How to calculate your morphotype coefficient?

MG x 1.2 - Ectomorph

MG x 0.0 - Mesomorphic

MG x 0.9 - Endomorph

MG x morphotype coefficient = Total energy balance (BET)

Once again, let's take the example of Cyril and Clara:

Cyril is endomorphic: 3,153.5 x 0.9 =2,838.15 kCal/day

Clara is ectomorphic: 1,654.8 x 1.2 =1,985.76 kCal/day

How can you adapt your calories and nutritional intake to your goal, and what are your daily energy requirements?

If you're a bodybuilder, you probably have one of these two goals in mind: muscle gain or fat loss, or you've even probably already had both goals, at different times. We specify, at different times, because it won't be possible to achieve this double transformation by following just one eating plan. There are rules to ensure that your efforts are not in vain, and even maximize your results.

I want to build muscle.
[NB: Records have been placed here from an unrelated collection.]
Lemma undo_and_apply_history fuel p w :
  let x := undo_and_apply fuel p w in
  audit (snd x) = audit w /\ exists cs, calls (snd x) = calls w ++ cs
  /\ (cs = [] /\ undo (snd x) = undo w /\ fst x <> Ret tt
      \/ exists text, undo (snd x) = undo w ++ [text]
           /\ applied_history (family (row w)) (backup_text (row w)) text (armed_minutes (row w)) cs (fst x) (status (row (snd x)))).
Proof.
  cbv zeta. unfold undo_and_apply, bind. cbn [set_status on_row].
  unfold snapshot, driver_call. cbn [dev row undo audit calls].
  destruct (d_snapshot (dev w)) as [[pre|e] d]; cbn [fst snd row undo audit calls].
  2: { split; [done|]. exists []. split; [done|]. by left. }
  cbn [store_undo on_row add_event get_row row undo audit calls dev].
  unfold try_, apply_, driver_call, bind. cbn [dev row undo audit calls].
  match goal with |- context [d_apply p ?m d] => change m with (armed_minutes (row w)) end.
  destruct (d_apply p (armed_minutes (row w)) d) as [[[]|e] d1]; cbn [fst snd row undo audit calls is_ok].
  - cbn [ret add_event on_row get_dev row undo audit calls dev fst snd].
    match goal with |- context [verify fuel ?i pre ?t ?w0] => destruct (verify_ending fuel i pre t w0) as (cs & [L1 L2 L3] & He);
      destruct (verify fuel i pre t w0) as [rv wv] end.
    cbn [fst snd row undo audit calls] in *. rewrite L1, L2, L3. split; [done|]. exists (CStored pre :: CApply (armed_minutes (row w)) true :: cs).
    rewrite app_nil_r, <- !app_assoc. split; [done|]. right. eexists. split; [done|]. exists true, cs. split; [done|exact He].
  - destruct e as [m|t m]; cbn [ret raise fst snd row undo audit calls].
    + match goal with |- context [apply_refused ?i m ?w0] => destruct (refused_logged i m w0) as (cs & [L1 L2 L3] & Hq & Hr & Hl);
        destruct (apply_refused i m w0) as [rv wv] end.
      cbn [fst snd row undo audit calls] in *. rewrite L1, L2, L3. split; [done|]. exists (CStored pre :: CApply (armed_minutes (row w)) false :: cs).
      rewrite app_nil_r, <- !app_assoc. split; [done|]. right. eexists. split; [done|]. exists false, cs. done.
    + split; [done|]. exists [CStored pre; CApply (armed_minutes (row w)) false]. rewrite app_nil_r, <- app_assoc. split; [done|]. right.
      eexists. split; [done|]. by exists false, [].
Qed.

(** A run up to the point where [try] catches what it raised. *)
Inductive history (w : world D) (expected : pystr) (acknowledged allow_without : bool) :
    list call -> list (Z * pystr) -> result unit -> job_status -> Prop :=
| history_stopped cs r s :
    forallb quiet cs = true -> (r = Ret tt -> s = JFailed) ->
    history w expected acknowledged allow_without cs [] r s
| history_same live p d :
    supported (family (row w)) = true ->
    fingerprint (family (row w)) live = Ok expected ->
    fst (d_plan (backup_text (row w)) live d) = Ok p -> plan_is_empty p = true ->
    history w expected acknowledged allow_without [COpen true; CRead live] [] (Ret tt) JSucceeded
| history_applied live p d text available cs r s :
    supported (family (row w)) = true ->
    fingerprint (family (row w)) live = Ok expected ->
    fst (d_plan (backup_text (row w)) live d) = Ok p -> plan_is_empty p = false ->
    (acknowledged = true \/ forallb (fun k => negb (is_lockout k)) (risks p) = true) ->
    (available = true \/ allow_without = true) ->
    applied_history (family (row w)) (backup_text (row w)) text (if available : bool then Some (revert_minutes (row w)) else None) cs r s ->
    history w expected acknowledged allow_without (COpen true :: CRead live :: cs) [text] r s.

Lemma no_lockouts l : List.filter is_lockout l = [] -> forallb (fun k => negb (is_lockout k)) l = true.
Proof. intros E. apply forallb_forall. intros k Hk%list_elem_of_In. rewrite filter_is_nil in E. by rewrite E. Qed.

Lemma arm_history fuel allow_without p w :
  let x := arm fuel allow_without p w in
  audit (snd x) = audit w /\ exists cs, calls (snd x) = calls w ++ cs
  /\ (cs = [] /\ undo (snd x) = undo w /\ (fst x = Ret tt -> status (row (snd x)) = JFailed)
      \/ exists text (available : bool), undo (snd x) = undo w ++ [text] /\ (available = true \/ allow_without = true)
           /\ applied_history (family (row w)) (backup_text (row w)) text
                (if available then Some (revert_minutes (row w)) else None) cs (fst x) (status (row (snd x)))).
Proof.
  cbv zeta. unfold arm, bind, driver_call.
  destruct (d_auto_revert_available (dev w)) as [[[available reason]|e] d]; cbn [fst snd row undo audit calls].
  2: { split; [done|]. exists []. split; [done|]. by left. }
  cbn [on_row row undo audit calls dev]. destruct (negb available && negb allow_without) eqn:En.
  { cbn. split; [done|]. exists []. by split; [rewrite app_nil_r|left]. }
  assert (Hgo : available = true \/ allow_without = true) by (destruct available, allow_without; auto).
  match goal with |- context [undo_and_apply fuel p ?w0] => destruct (undo_and_apply_history fuel p w0) as (Ha & cs & Hc & Hu);
    destruct (undo_and_apply fuel p w0) as [r w1] end.
  cbn [fst snd row undo audit calls] in *. split; [done|]. exists cs. split; [by rewrite Hc, app_nil_r|].
  destruct Hu as [(-> & Hu & Hr)|(text & Hu & Hh)]; [left; done|right]. exists text, available. split_and!; [done|done|].
  destruct available; exact Hh.
Qed.

Lemma may_start_history fuel expected acknowledged allow_without w :
  let x := may_start fuel expected acknowledged allow_without w in
  audit (snd x) = audit w /\ exists cs texts, calls (snd x) = calls w ++ cs /\ undo (snd x) = undo w ++ texts
    /\ history w expected acknowledged allow_without cs texts (fst x) (status (row (snd x))).
Proof.
  cbv zeta. unfold may_start, bind. cbn [get_row set_status on_row].
  assert (Hstop : forall (w' : world D) cs r, calls w' = calls w ++ cs -> undo w' = undo w -> audit w' = audit w ->
    forallb quiet cs = true -> (r = Ret tt -> status (row w') = JFailed) ->
    audit w' = audit w /\ exists cs texts, calls w' = calls w ++ cs /\ undo w' = undo w ++ texts
      /\ history w expected acknowledged allow_without cs texts r (status (row w'))).
  { intros w' cs r H1 H2 H3 H4 H5. split; [done|]. exists cs, []. rewrite app_nil_r. split_and!; [done|done|by apply history_stopped]. }
  destruct (supported (family (row w))) eqn:Esup; cbn [ret raise fst snd].
  2: { apply (Hstop _ []); cbn; by rewrite ?app_nil_r. }
  unfold open_, driver_call. cbn [dev row undo audit calls].
  destruct (d_open (dev w)) as [[[]|e] d]; cbn [fst snd is_ok].
  2: { by apply (Hstop _ [COpen false]). }
  cbn [add_event on_row]. unfold read_live, driver_call. cbn [dev row undo audit calls].
  destruct (d_read_live d) as [[live|e] d1]; cbn [fst snd].
  2: { apply (Hstop _ [COpen true]); cbn; by rewrite ?app_nil_r. }
  unfold of_res. destruct (fingerprint (family (row w)) live) as [fp|e] eqn:Ef; cbn [ret raise fst snd].
  2: { apply (Hstop _ [COpen true; CRead live]); cbn; by rewrite <- ?app_assoc. }
  destruct (bool_decide (fp = expected)) eqn:Eb; cbn [negb].
  2: { apply (Hstop _ [COpen true; CRead live]); cbn; by rewrite <- ?app_assoc. }
  apply bool_decide_eq_true in Eb as ->. cbn [dev row undo audit calls].
  destruct (d_plan (backup_text (row w)) live d1) as [[p|e] d2] eqn:Ep; cbn [fst snd].
  2: { apply (Hstop _ [COpen true; CRead live]); cbn; by rewrite ?app_nil_r, <- ?app_assoc. }
  destruct (plan_is_empty p) eqn:Ee.
  { cbn. split; [done|]. exists [COpen true; CRead live], []. rewrite ?app_nil_r, <- ?app_assoc. split_and!; [done|done|].
    eapply history_same; [done|done| |done]. by rewrite Ep. }
  cbn [on_row dev row undo audit calls].
  assert (Hgo : acknowledged = true \/ forallb (fun k => negb (is_lockout k)) (risks p) = true ->
    forall w1, calls w1 = calls w ++ [COpen true; CRead live] -> undo w1 = undo w -> audit w1 = audit w ->
      family (row w1) = family (row w) -> backup_text (row w1) = backup_text (row w) -> revert_minutes (row w1) = revert_minutes (row w) ->
    let x := arm fuel allow_without p w1 in
    audit (snd x) = audit w /\ exists cs texts, calls (snd x) = calls w ++ cs /\ undo (snd x) = undo w ++ texts
      /\ history w expected acknowledged allow_without cs texts (fst x) (status (row (snd x)))).
  { intros Hk w1 E1 E2 E3 E4 E5 E6 x. destruct (arm_history fuel allow_without p w1) as (Ha & cs & Hc & Hu). fold x in Ha, Hc, Hu.
    split; [congruence|]. exists ([COpen true; CRead live] ++ cs). rewrite Hc, E1, E2 in *.
    destruct Hu as [(-> & Hu & Hr)|(text & available & Hu & Hav & Hh)].
    - exists []. rewrite !app_nil_r. split_and!; [done|done|by apply history_stopped].
    - exists [text]. rewrite <- app_assoc. split_and!; [done|done|]. rewrite E4, E5, E6 in Hh.
      eapply history_applied; try done. by rewrite Ep. }
  destruct (List.filter is_lockout (risks p)) as [|l ls] eqn:El; [|destruct acknowledged].
  - apply Hgo; cbn; try done; [right; by apply no_lockouts|by rewrite ?app_nil_r, <- ?app_assoc].
  - apply Hgo; cbn; try done; [by left|by rewrite ?app_nil_r, <- ?app_assoc].
  - apply (Hstop _ [COpen true; CRead live]); cbn; by rewrite ?app_nil_r, <- ?app_assoc.
Qed.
How many kilocalories should I consume per day?

If your goal is to build muscle mass, then your total energy balance needs to be positive by 15%, in short, you still need to multiply your BET by 15% so that your body has enough resources to feed and build your muscle.

For example:

Clara wants to build muscle: 1,985.76 - 15% = 2,283.624 kcal/day

I want to lose fat, how much kj should I ingest per day?

Conversely, to lose fat, your total energy balance will have to be negative by 15%. This will force the body to draw on its reserves, i.e. stored fat, to compensate for an energy expenditure greater than its intake, and thus trigger weight loss.

For example:

Cyril wants to lose fat: 3,153.5 - 15% = 2,855.49 kcal/day

Of course, knowing your daily energy requirements isn't the whole story, since you'll then need to look at micro and macro-nutrients (carbohydrates, proteins, lipids) and their distribution, as well as knowing how to target the calories that will really benefit your body's functioning. These are just recommendations, which you can then adjust. Diet has a big part to play, because without a healthy, balanced and adapted diet, you won't be allowing your body to develop properly, and above all, you'll see your goals slipping away...

In the meantime, grab a pen, a piece of paper and a calculator, and we'll give you a moment to determine your daily energy requirements based on all these parameters, so you can get closer to your goals! Once you've calculated your energy requirements, you can turn your attention to nutrition, and learn the best tips for improving your sporting performance (spoiler: protein, hydration and sleep are essential).